Segregação das classes sociais no Brasil (Adaptado da FUVEST 2015)
Enviada em 01/07/2024
Na obra “A República”, o filósofo grego Platão idealiza uma cidade livre de desordens e problemas, em que o povo trabalha em conjunto para superar todos os obstáculos. Fora da ilustre produção literária, com ênfase na sociedade brasileira contemporânea, percebe-se o oposto dos ideais de Platão, visto que a segregação de classes sociais representa um obstáculo de grandes proporções. Assim, é notório que esse cenário antagônico é fruto tanto da desigualdade econômica quanto da disparidade educacional.

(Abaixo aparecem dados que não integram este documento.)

(* ===== verification/PaneTree.v ===== *)
(** * The panes of the tabs
      ([packages/clients/web/src/composables/usePaneTree.ts])

    The tab bar, the layout tree of each tab and the pane the focus is on in each, with the
    operations on panes. The two records of the source are ECMAScript objects keyed by tab id
    ([JsMap]); [generateId]'s results are arguments of the operations that call it. *)

From Stdlib Require Import QArith.
From stdpp Require Import sorting.
From S2P Require Import Prelude JsMap PaneGeometry.
#[local] Open Scope lasterm_scope.
#[local] Open Scope nat_scope.

(** ** Walking a layout tree *)

Fixpoint countLeaves (node : PaneNode) : nat :=
  match node with
  | Split _ _ a b => countLeaves a + countLeaves b
  | _ => 1
  end.

Fixpoint findFirstLeafPaneId (node : PaneNode) : option string :=
  match node with
  | Terminal _ paneId => Some paneId
  | Vacant _ => None
  | Split _ _ a b =>
      match findFirstLeafPaneId a with Some p => Some p | None => findFirstLeafPaneId b end
  end.

Fixpoint findChannelByPaneId (node : PaneNode) (paneId : string) : option string :=
  match node with
  | Terminal ch p => if decide (p = paneId) then Some ch else None
  | Vacant _ => None
  | Split _ _ a b =>
      match findChannelByPaneId a paneId with
      | Some ch => Some ch
      | None => findChannelByPaneId b paneId
      end
  end.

Em primeira análise, é imperioso analisar a ausência de medidas governamentais para combater a desigualdade econômica. De acordo com o artigo 1º da Declaração Universal dos Direitos Humanos, todos os indivíduos nascem livres e iguais em dignidade e direitos, porém esse preceito não é concretizado na sociedade, uma vez que o Estado não cria medidas públicas voltadas à redução das disparidades econômicas e, como consequência dessa negligência, milhões de brasileiros vivem em condições de pobreza extrema enquanto uma pequena elite detém a maior parte da riqueza. Dessa forma, fica claro que as autoridades, com urgência, precisam mudar o seu posicionamento diante do impasse.
Outrossim, é crucial explorar o efeito da disparidade educacional como outro agente influenciador do revés. De acordo com o sociólogo Pierre Bourdieu, o sistema educacional frequentemente perpetua as desigualdades sociais ao invés de mitigá-las. Diante desse pressuposto, percebe-se que a qualidade desigual da educação oferecida em escolas públicas e privadas limita as oportunidades de ascensão social para os menos favorecidos. Destarte, tudo isso retarda a resolução do empecilho, já que a disparidade educacional contribui para a perpetuação desse cenário caótico.

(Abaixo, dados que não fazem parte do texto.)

(** Closing a tab takes it off the bar with its layout and its focus and touches nothing of
    the others; another tab that was in front stays in front, and when the tab closed was, its
    neighbour on the right comes in front, or the last one, or none when it was alone. *)
Theorem closeTab_correct i t s :
  wf s → js_at (tabs s) i = Some t →
  let s' := closeTab i s in
  tabs s' = delete (Z.to_nat i) (tabs s) ∧ layouts s' !! t = None ∧ activePaneIds s' !! t = None ∧
  (∀ u, u ≠ t → layouts s' !! u = layouts s !! u ∧ activePaneIds s' !! u = activePaneIds s !! u) ∧
  front_stays s s' ∧
  (activeTab s = Some t →
   activeTab s' = match tabs s !! S (Z.to_nat i) with
                  | Some u => Some u
                  | None => last (tabs s')
                  end).
Proof.
  intros [Hc Ha] Hi s'. pose proof (closeTab_spec i s) as Hs. rewrite Hi in Hs.
  destruct Hs as (Ht & Hl & Hp). fold s' in Ht, Hl, Hp. apply js_at_Some in Hi as [Hr Hx].
  pose proof (length_delete_lookup _ _ _ Hx) as Hlen.
  assert (activeTabIndex s' =
    let n := Z.of_nat (length (delete (Z.to_nat i) (tabs s))) in
    if n <=? activeTabIndex s then Z.max 0 (n - 1)
    else if i <? activeTabIndex s then activeTabIndex s - 1 else activeTabIndex s)%Z as Hact.
  { unfold s', closeTab. rewrite (proj2 (js_at_Some (tabs s) i t) (conj Hr Hx)). done. }
  destruct Ha as [Ha|[_ Hnil]]; [|by rewrite Hnil in Hx].
  assert (∃ a k : nat, activeTabIndex s = Z.of_nat a ∧ i = Z.of_nat k ∧ a < length (tabs s))
    as (a & k & Ha' & -> & Hlt).
  { exists (Z.to_nat (activeTabIndex s)), (Z.to_nat i). lia. }
  rewrite Nat2Z.id in *. rewrite Ha' in Hact.
  assert (activeTab s = tabs s !! a) as Has by (unfold activeTab; by rewrite Ha', js_at_nat).
  pose proof (close_index (tabs s) a k t Hx Hlt) as Has'. rewrite <- Hact, <- Ht in Has'.
  change (js_at (tabs s') (activeTabIndex s')) with (activeTab s') in Has'.
  rewrite Has, Has', Hl, Hp, !js_lookup_delete_eq. split_and!; [done..| | |].
  - intros u Hu. by rewrite !delete_other.
  - intros u Hu Hin. rewrite Has in Hu. rewrite Has'. case_decide as Hak; [|done]. subst a.
    assert (u = t) as -> by congruence. rewrite Ht in Hin.
    pose proof (delete_Permutation _ _ _ Hx) as Hperm. pose proof (con_tabs _ _ _ Hc) as Hnd.
    rewrite Hperm in Hnd. by apply NoDup_cons in Hnd as [? _].
  - intros Hat. rewrite decide_True; [done|].
    by apply (NoDup_lookup (tabs s) _ _ t (con_tabs _ _ _ Hc)).
Qed.

Lemma closeTab_correct_witness :
  wf opened ∧ js_at (tabs opened) 1 = Some "t2" ∧ activeTab (closeTab 1 opened) = Some "t1".
Proof.
  split; [exact (session_wf _ opened_session)|]. split; [reflexivity|].
  destruct (closeTab_correct 1 "t2" opened (session_wf _ opened_session) eq_refl)
    as (_ & _ & _ & _ & _ & H).
  exact (H eq_refl).
Defined.

(** Opening a terminal's tab brings it to the front: the tab in front shows the terminal
    afterwards. A tab that already shows it is only brought forward; otherwise one tab is added
    among the others, which keep their order and their layouts. *)
Theorem openTab_correct env ch p t s :
  wf s → t ∉ tabs s →
  let s' := openTab env ch p t s in
  (∃ tab, activeTab s' = Some tab ∧ ch ∈ tab_channels s' tab) ∧
  match findTabForChannel s ch with
  | Some tab => tabs s' = tabs s ∧ layouts s' = layouts s ∧ activeTab s' = Some tab
  | None =>
      activeTab s' = Some t ∧ filter (λ u, u ≠ t) (tabs s') = tabs s ∧
      ∀ u, u ∈ tabs s → layouts s' !! u = layouts s !! u ∧
        activePaneIds s' !! u = activePaneIds s !! u
  end.
Proof.
  intros [Hc Ha] Ht s'. pose proof (findTab_spec s ch (con_wf _ _ _ Hc)) as Hspec.
  unfold s', openTab. destruct (findTabForChannel s ch) as [tab|].
  - destruct Hspec as [(root & Hroot & Hin) _].
    destruct (consistent_ratios s tab root Hc Hroot) as [Htab _].
    destruct (index_of_elem tab _ Htab) as (i & Hi & Hl). unfold index_of in Hi. simpl in Hi.
    destruct (find_index _ (tabs s)) as [k|]; [|lia]. replace k with i by lia.
    assert (activeTab (set_active (Z.of_nat i) s) = Some tab) as Hact.
    { unfold activeTab. simpl. by rewrite js_at_nat. }
    split; [|done]. exists tab. split; [done|]. unfold tab_channels.
    change (tab_root (set_active (Z.of_nat i) s) tab) with (tab_root s tab). by rewrite Hroot.
  - destruct (addTab_spec env (Terminal ch p) (Some p) t s) as (i & Hi & ->).
    assert (activeTab (State (splice_in i t (tabs s)) (Z.of_nat i)
      (<[t:=Some (Terminal ch p)]> (layouts s)) (<[t:=p]> (activePaneIds s))) = Some t) as Hact.
    { unfold activeTab. simpl. rewrite js_at_nat. by apply lookup_splice_in. }
    split; [exists t; split; [done|]|split_and!; [done| |]].
    + unfold tab_channels, tab_root. simpl. rewrite js_lookup_insert_eq. by left.
    + simpl. unfold splice_in. rewrite filter_app, filter_cons_False by tauto.
      rewrite <- filter_app, take_drop. apply filter_all, Forall_forall. by intros u Hu ->.
    + intros u Hu. simpl. rewrite !js_lookup_insert_ne; [done|by intros ->..].
Qed.

Lemma openTab_correct_witness :
  wf opened ∧ "t3" ∉ tabs opened ∧
  ∃ tab, activeTab (openTab no_stores "c3" "p3" "t3" opened) = Some tab ∧
    "c3" ∈ tab_channels (openTab no_stores "c3" "p3" "t3" opened) tab.
Proof.
  assert ("t3" ∉ tabs opened) as Ht by (apply (bool_decide_unpack _); vm_compute; exact I).
  split; [exact (session_wf _ opened_session)|]. split; [exact Ht|].
  exact (proj1 (openTab_correct no_stores "c3" "p3" "t3" opened (session_wf _ opened_session) Ht)).
Defined.

(** The bulk closes keep exactly the tabs they say they keep, each with its layout and its
    focus: "close others" the tab chosen, "close to the right" the tabs up to the anchor, "close
    all" the welcome tab, and all three every tab out of view; the tab in front stays in front
    if it stays, and the tab "close others" is given comes in front. *)
Theorem bulk_closes_correct env k e anchor s :
  wf s → js_at (tabs s) k = Some anchor →
  (keeps (λ t, bool_decide (Some anchor = Some t) || hidden env s t) s (closeOthers env k s) ∧
   activeTab (closeOthers env k s) = Some anchor) ∧
  (keeps (λ t, bool_decide (t ∈ take (S (Z.to_nat k)) (tabs s)) || hidden env s t) s
     (closeToRight env k s) ∧ front_stays s (closeToRight env k s)) ∧
  (keeps (λ t, bool_decide (e ≫= findTabForChannel s = Some t) || hidden env s t) s
     (closeAll env e s) ∧ front_stays s (closeAll env e s)).
Proof.
  intros [Hc Ha] Hk. split; [|split].
  - unfold closeOthers. rewrite Hk. split; [by apply keeps_kept|].
    apply js_at_Some in Hk as [_ Hl]. unfold activeTab. cbn [tabs activeTabIndex].
    destruct (index_of_elem anchor
      (filter (keepIds (tabsInView env s) (Some anchor)) (tabs s))) as (i & Hi & Hl').
    { apply list_elem_of_filter. split; [|by eapply list_elem_of_lookup_2].
      unfold keepIds. by rewrite bool_decide_true. }
    rewrite Hi, Z.max_r by lia. by rewrite js_at_nat.
  - apply js_at_Some in Hk as [Hk _]. unfold closeToRight. split.
    + split; cbn [tabs layouts activePaneIds].
      * apply filter_ext_in. intros t Ht. rewrite removed_right by (done || lia || apply Hc).
        symmetry. apply Is_true_true.
      * intros t [Ht _]%list_elem_of_filter.
        rewrite !lookup_deletes. by rewrite !decide_False by done.
    + intros t Ht Hin. cbn [tabs] in Hin. unfold activeTab in *. rewrite Ht. cbn [tabs activeTabIndex].
      destruct (index_of_elem t _ Hin) as (i & Hi & Hl). rewrite Hi.
      rewrite (proj2 (Z.eqb_neq _ _)) by lia. simpl. by rewrite js_at_nat.
  - unfold closeAll. split; [by apply keeps_kept|apply front_kept].
Qed.

Lemma bulk_closes_correct_witness :
  wf opened ∧ js_at (tabs opened) 0 = Some "t1" ∧
  activeTab (closeOthers no_stores 0 opened) = Some "t1" ∧ tabs (closeToRight no_stores 0 opened) = ["t1"].
Proof.
  split; [exact (session_wf _ opened_session)|]. split; [reflexivity|]. split; [|reflexivity].
  exact (proj2 (proj1 (bulk_closes_correct no_stores 0 None "t1" opened
    (session_wf _ opened_session) eq_refl))).
Defined.

(** The purges. Closing tabs by index from the end while the bar shrinks closes exactly the
    tabs meant: those with terminals, all of them dead, and those with terminals, all on the host
    that was listed and none of them listed; every other tab keeps its place among the rest, its
    layout and its focus. *)
Theorem purges_exact channels alive host hosts s :
  wf s →
  let s1 := purgeDeadTabs channels s in
  let s2 := purgeOrphanedTabs alive host hosts s in
  (∃ gone, keeps (λ t, negb (gone t)) s s1 ∧ ∀ t, gone t = true ↔
     tab_channels s t ≠ [] ∧ ∀ c, c ∈ tab_channels s t → dead_channel channels c) ∧
  (∃ gone, keeps (λ t, negb (gone t)) s s2 ∧ ∀ t, gone t = true ↔
     tab_channels s t ≠ [] ∧ (∀ c, c ∈ tab_channels s t → hosts !! c = Some host) ∧
     ∀ c, c ∈ tab_channels s t → c ∉ alive).
Proof.
  intros [Hc _]. pose proof (con_tabs _ _ _ Hc) as Hnd. split.
  - eexists. split; [by apply purge_spec|]. apply dead_tab_true.
  - eexists. split; [by apply purge_spec|]. apply orphaned_tab_true.
Qed.

Lemma purges_exact_witness :
  wf opened ∧ tabs (purgeDeadTabs [("c1", "dead"); ("c2", "live")] opened) = ["t2"] ∧
  ∃ gone, keeps (λ t, negb (gone t)) opened
    (purgeOrphanedTabs ["c2"] "h" (JsMap [("c1", "h"); ("c2", "h")]) opened) ∧ gone "t1" = true.
Proof.
  split; [exact (session_wf _ opened_session)|]. split; [reflexivity|].
  destruct (purges_exact [] ["c2"] "h" (JsMap [("c1", "h"); ("c2", "h")]) opened
    (session_wf _ opened_session)) as [_ (gone & Hk & Hg)].
  exists gone. split; [exact Hk|]. apply Hg. split; [discriminate|].
  split; intros c Hin; apply list_elem_of_singleton in Hin as ->; [reflexivity|].
  apply (bool_decide_unpack _). vm_compute. exact I.
Defined.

Infere-se, portanto, que é imprescindível a mitigação dos desafios para combater a segregação de classes sociais. Assim, o Ministério da Educação e o Ministério da Economia devem criar, mediante verbas governamentais, programas de redistribuição de renda e melhorias na qualidade da educação pública. Com essa ação, a sociedade brasileira poderá chegar perto das convicções platônicas e além disso, alcançar o bem-estar social.